*PROMPT*:
From the records below, print exactly the lines starting at the one containing "helpers are total" and ending at the one containing "Inductive exn := KeyError", ends included, and nothing else.

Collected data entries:
-*-*-

(** * LinkedBST: the link-based binary search tree of linkedbst.py

    The tree engine of the repository (class [LinkedBST]) is embedded as
    Rocq functions.  Items are Python integers ([Z]): [range_find] tests
    membership in a [range], which only holds integers.  A tree of linked
    [BSTNode] objects owned by their parent is an inductive [tree]; the
    collection object is a record of its two attributes.  Methods that
    mutate the object pass the object explicitly and return the outcome of
    the call together with the object as the call leaves it, so that a
    raised exception still shows what happened to the tree.

    [rebalance] is the one method whose nodes are shared between several
    Python lists while they are being linked; it is embedded over an
    explicit store of nodes, addressed by allocation order, and the
    linked structure is read back from the store at the end.

    Not modelled: the interpreter's recursion limit (the recursive
    helpers are total here) and the rounding of [lenght/2] to a float
    before [floor], which is exact for every list length. *)

From Stdlib Require Import ZArith List Lia Permutation Sorted.
From stdpp Require Import base list.
Import ListNotations.
Local Open Scope Z_scope.

(** ** Outcomes *)

Inductive exn := KeyError | AttributeError | IndexError | ValueError.

(** A call returns a value, raises, or (in the model only) exhausts the
    step budget given to a loop. *)
Inductive result (A : Type) :=
| Return (a : A)
| Raise (e : exn)
| OutOfFuel.

Arguments Return {A} a.
Arguments Raise {A} e.
Arguments OutOfFuel {A}.

#[global] Instance result_ret : MRet result := fun A a => Return a.

#[global] Instance result_bind : MBind result := fun A B f m =>
  match m with
  | Return a => f a
  | Raise e => Raise e
  | OutOfFuel => OutOfFuel
  end.

(** The values [num_children] can return: [False] for an absent position,
    an integer otherwise.  Python compares a bool with an int through its
    integer value. *)
Inductive pyval := PyBool (b : bool) | PyInt (z : Z).

Definition py_int (v : pyval) : Z :=
  match v with
  | PyBool true => 1
  | PyBool false => 0
  | PyInt z => z
  end.

Definition py_eq (a b : pyval) : bool := py_int a =? py_int b.

(** [max] of the heights of the children; Python raises [ValueError] on
    an empty sequence. *)
Definition py_max (l : list Z) : result Z :=
  match l with
  | [] => Raise ValueError
  | x :: xs => Return (fold_left Z.max xs x)
  end.

(** ** Data model *)

(** Modelled from the spec: the node class [BSTNode] (bstnode.py is not
    part of the sources): a stored [data] and owning [left] / [right] links
    to a child node or to absence ([None]). *)
Inductive tree :=
| Absent
| BSTNode (left : tree) (data : Z) (right : tree).

(** The collection: the root link and the size counter kept by the base
    class. *)
Record LinkedBST := mkBST { _root : tree; _size : Z }.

-*-*-

*TASK RESPONSE*:
    helpers are total here) and the rounding of [lenght/2] to a float
    before [floor], which is exact for every list length. *)

From Stdlib Require Import ZArith List Lia Permutation Sorted.
From stdpp Require Import base list.
Import ListNotations.
Local Open Scope Z_scope.

(** ** Outcomes *)

Inductive exn := KeyError | AttributeError | IndexError | ValueError.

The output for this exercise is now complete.